Start of Dataset excerpts
(** Registration and password login compose: after a registration that
    returned [True], [authenticate_password] accepts the password that was
    registered, as long as the salt in the environment is the same; and an
    account registered without a password (by face alone) accepts no
    password at all. A login attempt changes nothing. *)
Theorem register_user_then_authenticate_password :
  forall (name : string) (password : option string) (face : option encoding)
         (now : string) (st st' : state),
    register_user name password face now st = (Ok true, st') ->
    (truthy_opt password = true ->
     authenticate_password name password st' = (Ok true, st'))
    /\ (truthy_opt password = false ->
        forall p, authenticate_password name p st' = (Ok false, st')).
Proof.
  intros name password face now st st' H.
  destruct (register_user_success_steps _ _ _ _ _ _ H)
    as (_ & Hex & _ & _ & _ & Hst').
  set (u := new_user st name password face now) in *.
  set (st2 := with_template name face (with_user u st)) in *.
  assert (Hmem : in_memory st' = in_memory st2).
  { subst st'. rewrite (keeps_save_data None).
    destruct face; [apply keeps_save_face_data | reflexivity]. }
  assert (Hu : users (data st') = users (data st) ++ [u]).
  { unfold in_memory in Hmem. replace (data st') with (data st2) by congruence.
    subst st2. destruct face; reflexivity. }
  assert (Hsalt : getenv_salt st' = getenv_salt st).
  { unfold getenv_salt, in_memory in *.
    replace (environ_salt st') with (environ_salt st2) by congruence.
    subst st2. destruct face; reflexivity. }
  assert (Hfind : find_user name (users (data st')) = Some u).
  { rewrite Hu. apply find_user_fresh; [exact Hex | reflexivity]. }
  clear Hst' Hmem.
  split; intro Hp.
  - unfold authenticate_password, bind, gets, _hash_password. rewrite Hfind.
    subst u. unfold new_user. cbn [password_hash]. rewrite Hp.
    rewrite (hash_with_salt_truthy _ _ Hp).
    cbv beta iota delta [bind gets ret]. rewrite Hsalt.
    destruct password as [p |]; [| discriminate Hp].
    simpl in Hp. unfold hash_with_salt. rewrite Hp. unfold ret.
    rewrite String.eqb_refl. reflexivity.
  - intro p. unfold authenticate_password, bind, gets. rewrite Hfind.
    subst u. unfold new_user. cbn [password_hash]. rewrite Hp. reflexivity.
Qed.

Lemma register_user_then_authenticate_password_witness :
  authenticate_password "bob" (Some "anything"%string) bob_at_login_tolerance
  = (Ok false, bob_at_login_tolerance).
Proof.
  assert (H : register_user "bob" None (Some (axis (4 # 10))) "2024-01-01T00:00:00"
                            (fresh_state [])
              = (Ok true, bob_at_login_tolerance))
    by (vm_compute; reflexivity).
  destruct (register_user_then_authenticate_password _ _ _ _ _ _ H) as [_ Hno].
  apply Hno. reflexivity.
Defined.

(** * [TraditionalAuthenticator]: the session and the password change *)

Lemma authenticate_password_state name h st :
  snd (authenticate_password name h st) = st
  /\ exists b, fst (authenticate_password name h st) = Ok b.
Proof.
  cbv beta iota delta [authenticate_password bind gets _hash_password ret].
  destruct (find_user name (users (data st))) as [u |];
    [| split; [reflexivity | eexists; reflexivity]].
  destruct (truthy_opt (password_hash u));
    [| split; [reflexivity | eexists; reflexivity]].
  cbv beta iota.
  destruct (password_hash u) as [stored |];
    destruct (hash_with_salt (getenv_salt st) h) as [given |];
    (split; [reflexivity | eexists; reflexivity]).
Qed.
(** The directory has two samples: the indices 2 and -3 are out of
    range. *)
Lemma getitem_out_of_range_witness :
  ∃ ds, plain_data = Value ds ∧
        get ds 2 0 5%Z = (Exception IndexError, 5%Z) ∧
        get ds (-3) 0 5%Z = (Exception IndexError, 5%Z).
Proof.
  destruct plain_data_value as (ds & Hinit & Hlen).
  assert (-3 < - Z.of_nat (AffinityDataset.__len__ ds))%Z as Hlow by (rewrite Hlen; lia).
  assert (Z.of_nat (AffinityDataset.__len__ ds) ≤ 2)%Z as Hhigh by (rewrite Hlen; lia).
  exists ds. split; [exact Hinit|]. split.
  - exact (getitem_out_of_range listdir imread from_numpy None normalize
             seeded np_asarray compute_affinities to_float
             "tissuenet_data/train" None None false ds 2%Z 0%Z 5%Z Hinit
             (or_intror Hhigh)).
  - exact (getitem_out_of_range listdir imread from_numpy None normalize
             seeded np_asarray compute_affinities to_float
             "tissuenet_data/train" None None false ds (-3)%Z 0%Z 5%Z Hinit
             (or_introl Hlow)).
Defined.

(** With the random crop, sample 1 drawn with the number 7 comes out the
    same from the generator states 0 and 99. *)
Lemma getitem_discards_generator_state_witness :
  ∃ ds, train_data = Value ds ∧ get ds 1 7 0%Z = get ds 1 7 99%Z.
Proof.
  destruct train_data_value as (ds & Hinit & Hlen).
  assert (- Z.of_nat (AffinityDataset.__len__ ds) ≤ 1
          < Z.of_nat (AffinityDataset.__len__ ds))%Z as Hidx by (rewrite Hlen; lia).
  exists ds. split; [exact Hinit|].
  exact (getitem_discards_generator_state listdir imread from_numpy None normalize
           seeded np_asarray compute_affinities to_float
           "tissuenet_data/train" random_crop None false ds 1%Z 7%Z 0%Z 99%Z
           Hinit Hidx).
Defined.

(** The random crop cuts the image and the mask of sample 1 at the same
    offset. *)
Lemma getitem_same_transform_for_image_and_mask_witness :
  ∃ ds x m,
    train_data = Value ds ∧ load_img_1 = Value x ∧ load_mask_1 = Value m ∧
    ∀ fresh st,
      get ds 1 fresh st
      = (let p := draw (seeded fresh) in
         aff_mask ← create_aff_target (crop p m);
         mret (Pair (crop p x) aff_mask),
         next (seeded fresh)).
Proof.
  destruct train_data_value as (ds & Hinit & Hlen).
  assert (1 < AffinityDataset.__len__ ds) as Hi by (rewrite Hlen; lia).
  destruct (getitem_same_transform_for_image_and_mask
              listdir imread from_numpy None normalize
              seeded np_asarray compute_affinities to_float draw next crop
              "tissuenet_data/train" random_crop false ds 1 Hinit
              (λ _ _, eq_refl) Hi)
    as (x & m & Hx & Hm & Hget).
  exists ds, x, m. split; [exact Hinit|]. split; [exact Hx|]. split; [exact Hm|].
  exact Hget.
Defined.

(** What the fetches compute: sample 1 as loaded, and cropped at the
    offset drawn with the number 7. *)
Example plain_data_sample_1 :
  ∃ ds, plain_data = Value ds ∧
        get ds 1 0 5%Z
        = (Value (Pair (Some [255; 1; -127; -255]%Z) (Some [1; 1; 0]%Z)), 5%Z).
Proof. eexists. split; vm_compute; reflexivity. Qed.

Example train_data_sample_1 :
  ∃ ds, train_data = Value ds ∧
        get ds 1 7 0%Z = (Value (Pair (Some [1; -127]%Z) (Some [1]%Z)), 8%Z).
Proof. eexists. split; vm_compute; reflexivity. Qed.

(** The SDT dataset on the same directory loads the nuclei masks and
    raises on a fetch; a directory that does not exist fails the
    construction. *)
Example sdt_data_sample_1 :
  ∃ ds, SDTDataset.__init__ listdir imread from_numpy None to_dtype normalize
          "tissuenet_data/train" None None true = Value ds ∧
        loaded_masks ds = [Some [0; 1; 2; 0]%Z; Some [0; 3; 0; 4]%Z] ∧
        SDTDataset.__getitem__ seeded unsqueeze ds 1 0 5%Z
        = (Exception AttributeError, 5%Z).
Proof. eexists. repeat split; vm_compute; reflexivity. Qed.

Example missing_directory :
  AffinityDataset.__init__ (R:=Z) listdir imread from_numpy None normalize
    "tissuenet_data/test" None None false
  = Exception (Raised "FileNotFoundError").
Proof. vm_compute. reflexivity. Qed.

End DatasetExamples.
(** * Jib auto-sync planner: pkg/skaffold/build/jib/sync.go

    A shallow embedding of the sync-map store, of [InitSync], of
    [GetSyncDiff] and of the adapter [getSyncMapFromSystem], followed by
    the properties of the planner.

    Go maps are reference values: [currSyncMap := syncLists[key]] aliases
    the map object held by the store, and [currSyncMap[f] = val] writes
    through to it.  The embedding therefore keeps a heap of map objects
    and lets the store hold references into it. *)

From Stdlib Require Import ZArith Strings.Byte.
From stdpp Require Import base option list strings gmap fin_maps.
End of Dataset excerpts
# Task instructions:
What the answer needs is every line from the data above with "registered" in it.

# Completed exercise:
    registered, as long as the salt in the environment is the same; and an
    account registered without a password (by face alone) accepts no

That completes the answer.